#### TASK REQUIREMENTS:
Every record here must be set down once more, precisely as it reads.

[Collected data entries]
----

(* ===== verification/SerDesIla.v ===== *)
(** * Reading back the instructions

    The last pass of the deserializer ([DesIlaHier]), once variables, functions
    and expressions are known: each new ILA gets the fetch, valid and initial
    conditions and the instructions of the ILA it stands for. *)
From S2P Require Import Prelude Sort Values Container Expr World ExprOp AstHub IlaVars Collect HashAst Rewrite AbsKnob AbsKnobSpec Json SerDes SerSpec SerDesSpec SerDesVars.
Local Open Scope Z_scope.
Import Json J2IDes IlaOk IlaVars.

Section des.
Context {L : Layout}.
Abbreviation ids l := (Exprs.id <$> l).
Context (em : gmap objid Expr) (fm : gmap objid Func) (d : J2IDes).
Abbreviation nm := (ila_name_ptr_map_ d).

(** A node that is listed in the table, and what it became. *)
Definition reads (x y : Expr) : Prop :=
  id_expr_map_ d !! Exprs.id x = Some y /\ image em fm x y /\ Exprs.sort y = Exprs.sort x.
Definition known (x : Expr) : Prop := (Exprs.id x < 2 ^ 64)%N /\ entered em fm (id_expr_map_ d) x.

Lemma known_reads x : known x -> (Exprs.id x < 2 ^ 64)%N /\ exists y, reads x y.
Proof using Type. intros [Hi (y & H)]. split; [done|]. by exists y. Qed.

Lemma knowns_read xs : Forall known xs -> exists ys, Forall2 reads xs ys.
Proof using Type.
  induction 1 as [|x xs [_ [y Hy]]%known_reads _ [ys IH]]; [by exists []|]. exists (y :: ys). by constructor.
Qed.

Lemma read_bool x y : reads x y -> Exprs.is_bool y = Exprs.is_bool x.
Proof using Type. intros (_ & _ & E). unfold Exprs.is_bool. by rewrite E. Qed.
Lemma read_bv x y : reads x y -> Exprs.is_bv y 0 = Exprs.is_bv x 0.
Proof using Type. intros (_ & _ & E). unfold Exprs.is_bv. by rewrite E. Qed.

(** ** One instruction *)
Definition with_instr (w : World) (j : objid) (y : Instr) : World :=
  {| counter_ := counter_ w; w_ilas := w_ilas w; w_instrs := <[j := y]> (w_instrs w) |}.

Definition put_update (y : Instr) (name : string) (e : Expr) : Instr :=
  Instrs.with_updates y (<[name := Some e]> (updates_ y)).

Lemma des_update_run j update s e w y x : w_instrs w !! j = Some y -> updates_ y !! Exprs.name s = None ->
  find update (Exprs.name s) = Some (I2JSer.id_json (Exprs.id x)) -> (Exprs.id x < 2 ^ 64)%N -> reads x e ->
  des_update j update s () (w, d) = Ok ((), (with_instr w j (put_update y (Exprs.name s) e), d)).
Proof using Type.
  intros Hj Hn Hf Hi (He & _). unfold des_update. rewrite Hf. rewrite (lift_bind_run _ _ _ ()) by done.
  rewrite (lift_bind_run _ _ _ (Exprs.id x)) by by apply get_id_uint.
  unfold members. rewrite (ST_bind_run (gets snd) _ (w, d) d (w, d)), He by done.
  rewrite (lift_bind_run _ _ _ ()) by done. unfold on_world, Instrs.set_update_state, Instrs.set_update. cbn [fst snd].
  rewrite (ST_bind_run _ _ _ _ _ (instr_run _ _ _ Hj)), Hn. unfold Instrs.ForceAddUpdate.
  by rewrite (ST_bind_run _ _ _ _ _ (instr_run _ _ _ Hj)).
Qed.

Lemma des_updates_run j update (nx : Expr -> Expr) ss ds : Exprs.name <$> ds = Exprs.name <$> ss ->
  NoDup (Exprs.name <$> ss) ->
  (forall s, s ∈ ss -> find update (Exprs.name s) = Some (I2JSer.id_json (Exprs.id (nx s))) /\ known (nx s)) ->
  forall w y, w_instrs w !! j = Some y -> (forall s, s ∈ ss -> updates_ y !! Exprs.name s = None) ->
  exists u, foldM (des_update j update) ds () (w, d) = Ok ((), (with_instr w j (Instrs.with_updates y u), d)) /\
    (forall s, s ∈ ss -> exists e, u !! Exprs.name s = Some (Some e) /\ reads (nx s) e) /\
    (forall k, k ∉ Exprs.name <$> ss -> u !! k = updates_ y !! k).
Proof using Type.
  intros En Hn. revert ds En. induction ss as [|s ss IH]; intros [|s' ds] En Hf w y Hj Hu; try done.
  - exists (updates_ y). split; [|split; [by intros ? ?%elem_of_nil|done]]. unfold with_instr.
    cbn. rewrite insert_id by (rewrite Hj; by destruct y). by destruct w.
  - cbn in En. injection En as En1 En. apply NoDup_cons in Hn as [Hs Hn].
    destruct (Hf s ltac:(by left)) as [Hfs [Hi [e He]]%known_reads].
    pose proof (des_update_run j update s' e w y (nx s)) as E1. rewrite En1 in E1.
    specialize (E1 Hj (Hu s ltac:(by left)) Hfs Hi He).
    destruct (IH Hn ds En ltac:(intros; apply Hf; by right) (with_instr w j (put_update y (Exprs.name s) e))
      (put_update y (Exprs.name s) e)) as (u & E2 & H1 & H2).
    + cbn. by rewrite lookup_insert_eq.
    + intros r Hr. cbn. rewrite lookup_insert_ne; [apply Hu; by right|]. intros E. apply Hs. rewrite E.
      by apply list_elem_of_fmap_2.
    + exists u. split; [|split].
      * cbn [foldM]. rewrite (ST_bind_run _ _ _ _ _ E1), E2. unfold with_instr. cbn [w_instrs counter_ w_ilas].
        by rewrite insert_insert_eq.
      * intros r [->|Hr]%elem_of_cons; [|by apply H1]. exists e. split; [|done].
        rewrite H2 by done. cbn. by rewrite lookup_insert_eq.
      * intros k [Hk Hks]%not_elem_of_cons. rewrite H2 by done. cbn. by rewrite lookup_insert_ne.
Qed.

(** The instruction [y] that stands for [x] of [l]. *)
Record instr_read (l : InstrLvlAbs) (m : objid) (x y : Instr) : Prop := {
  id_name : i_name y = i_name x;
  id_host : i_host y = Some m;
  id_decode : exists dx dy, decode_ x = Some dx /\ decode_ y = Some dy /\ image em fm dx dy;
  id_update s : s ∈ KeyVec.vec_ (states_ l) -> exists e, updates_ y !! Exprs.name s = Some (Some e) /\
    image em fm (next_of x s) e;
  id_other k : k ∉ Exprs.name <$> KeyVec.vec_ (states_ l) -> updates_ y !! k = None;
  id_prog : prog_ y = None }.

(** What an instruction needs. *)
Record instr_fit (l : InstrLvlAbs) (x : Instr) : Prop := {
  ft_name : i_name x <> "";
  ft_decode : exists dx, decode_ x = Some dx /\ Exprs.is_bool dx = true /\ known dx;
  ft_next s : s ∈ KeyVec.vec_ (states_ l) -> known (next_of x s) }.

----

#### RESPONSE TO THE EXERCISE:
(* ===== verification/SerDesIla.v ===== *)
(** * Reading back the instructions

    The last pass of the deserializer ([DesIlaHier]), once variables, functions
    and expressions are known: each new ILA gets the fetch, valid and initial
    conditions and the instructions of the ILA it stands for. *)
From S2P Require Import Prelude Sort Values Container Expr World ExprOp AstHub IlaVars Collect HashAst Rewrite AbsKnob AbsKnobSpec Json SerDes SerSpec SerDesSpec SerDesVars.
Local Open Scope Z_scope.
Import Json J2IDes IlaOk IlaVars.

Section des.
Context {L : Layout}.
Abbreviation ids l := (Exprs.id <$> l).
Context (em : gmap objid Expr) (fm : gmap objid Func) (d : J2IDes).
Abbreviation nm := (ila_name_ptr_map_ d).

(** A node that is listed in the table, and what it became. *)
Definition reads (x y : Expr) : Prop :=
  id_expr_map_ d !! Exprs.id x = Some y /\ image em fm x y /\ Exprs.sort y = Exprs.sort x.
Definition known (x : Expr) : Prop := (Exprs.id x < 2 ^ 64)%N /\ entered em fm (id_expr_map_ d) x.

Lemma known_reads x : known x -> (Exprs.id x < 2 ^ 64)%N /\ exists y, reads x y.
Proof using Type. intros [Hi (y & H)]. split; [done|]. by exists y. Qed.

Lemma knowns_read xs : Forall known xs -> exists ys, Forall2 reads xs ys.
Proof using Type.
  induction 1 as [|x xs [_ [y Hy]]%known_reads _ [ys IH]]; [by exists []|]. exists (y :: ys). by constructor.
Qed.

Lemma read_bool x y : reads x y -> Exprs.is_bool y = Exprs.is_bool x.
Proof using Type. intros (_ & _ & E). unfold Exprs.is_bool. by rewrite E. Qed.
Lemma read_bv x y : reads x y -> Exprs.is_bv y 0 = Exprs.is_bv x 0.
Proof using Type. intros (_ & _ & E). unfold Exprs.is_bv. by rewrite E. Qed.

(** ** One instruction *)
Definition with_instr (w : World) (j : objid) (y : Instr) : World :=
  {| counter_ := counter_ w; w_ilas := w_ilas w; w_instrs := <[j := y]> (w_instrs w) |}.

Definition put_update (y : Instr) (name : string) (e : Expr) : Instr :=
  Instrs.with_updates y (<[name := Some e]> (updates_ y)).

Lemma des_update_run j update s e w y x : w_instrs w !! j = Some y -> updates_ y !! Exprs.name s = None ->
  find update (Exprs.name s) = Some (I2JSer.id_json (Exprs.id x)) -> (Exprs.id x < 2 ^ 64)%N -> reads x e ->
  des_update j update s () (w, d) = Ok ((), (with_instr w j (put_update y (Exprs.name s) e), d)).
Proof using Type.
  intros Hj Hn Hf Hi (He & _). unfold des_update. rewrite Hf. rewrite (lift_bind_run _ _ _ ()) by done.
  rewrite (lift_bind_run _ _ _ (Exprs.id x)) by by apply get_id_uint.
  unfold members. rewrite (ST_bind_run (gets snd) _ (w, d) d (w, d)), He by done.
  rewrite (lift_bind_run _ _ _ ()) by done. unfold on_world, Instrs.set_update_state, Instrs.set_update. cbn [fst snd].
  rewrite (ST_bind_run _ _ _ _ _ (instr_run _ _ _ Hj)), Hn. unfold Instrs.ForceAddUpdate.
  by rewrite (ST_bind_run _ _ _ _ _ (instr_run _ _ _ Hj)).
Qed.

Lemma des_updates_run j update (nx : Expr -> Expr) ss ds : Exprs.name <$> ds = Exprs.name <$> ss ->
  NoDup (Exprs.name <$> ss) ->
  (forall s, s ∈ ss -> find update (Exprs.name s) = Some (I2JSer.id_json (Exprs.id (nx s))) /\ known (nx s)) ->
  forall w y, w_instrs w !! j = Some y -> (forall s, s ∈ ss -> updates_ y !! Exprs.name s = None) ->
  exists u, foldM (des_update j update) ds () (w, d) = Ok ((), (with_instr w j (Instrs.with_updates y u), d)) /\
    (forall s, s ∈ ss -> exists e, u !! Exprs.name s = Some (Some e) /\ reads (nx s) e) /\
    (forall k, k ∉ Exprs.name <$> ss -> u !! k = updates_ y !! k).
Proof using Type.
  intros En Hn. revert ds En. induction ss as [|s ss IH]; intros [|s' ds] En Hf w y Hj Hu; try done.
  - exists (updates_ y). split; [|split; [by intros ? ?%elem_of_nil|done]]. unfold with_instr.
    cbn. rewrite insert_id by (rewrite Hj; by destruct y). by destruct w.
  - cbn in En. injection En as En1 En. apply NoDup_cons in Hn as [Hs Hn].
    destruct (Hf s ltac:(by left)) as [Hfs [Hi [e He]]%known_reads].
    pose proof (des_update_run j update s' e w y (nx s)) as E1. rewrite En1 in E1.
    specialize (E1 Hj (Hu s ltac:(by left)) Hfs Hi He).
    destruct (IH Hn ds En ltac:(intros; apply Hf; by right) (with_instr w j (put_update y (Exprs.name s) e))
      (put_update y (Exprs.name s) e)) as (u & E2 & H1 & H2).
    + cbn. by rewrite lookup_insert_eq.
    + intros r Hr. cbn. rewrite lookup_insert_ne; [apply Hu; by right|]. intros E. apply Hs. rewrite E.
      by apply list_elem_of_fmap_2.
    + exists u. split; [|split].
      * cbn [foldM]. rewrite (ST_bind_run _ _ _ _ _ E1), E2. unfold with_instr. cbn [w_instrs counter_ w_ilas].
        by rewrite insert_insert_eq.
      * intros r [->|Hr]%elem_of_cons; [|by apply H1]. exists e. split; [|done].
        rewrite H2 by done. cbn. by rewrite lookup_insert_eq.
      * intros k [Hk Hks]%not_elem_of_cons. rewrite H2 by done. cbn. by rewrite lookup_insert_ne.
Qed.

(** The instruction [y] that stands for [x] of [l]. *)
Record instr_read (l : InstrLvlAbs) (m : objid) (x y : Instr) : Prop := {
  id_name : i_name y = i_name x;
  id_host : i_host y = Some m;
  id_decode : exists dx dy, decode_ x = Some dx /\ decode_ y = Some dy /\ image em fm dx dy;
  id_update s : s ∈ KeyVec.vec_ (states_ l) -> exists e, updates_ y !! Exprs.name s = Some (Some e) /\
    image em fm (next_of x s) e;
  id_other k : k ∉ Exprs.name <$> KeyVec.vec_ (states_ l) -> updates_ y !! k = None;
  id_prog : prog_ y = None }.

(** What an instruction needs. *)
Record instr_fit (l : InstrLvlAbs) (x : Instr) : Prop := {
  ft_name : i_name x <> "";
  ft_decode : exists dx, decode_ x = Some dx /\ Exprs.is_bool dx = true /\ known dx;
  ft_next s : s ∈ KeyVec.vec_ (states_ l) -> known (next_of x s) }.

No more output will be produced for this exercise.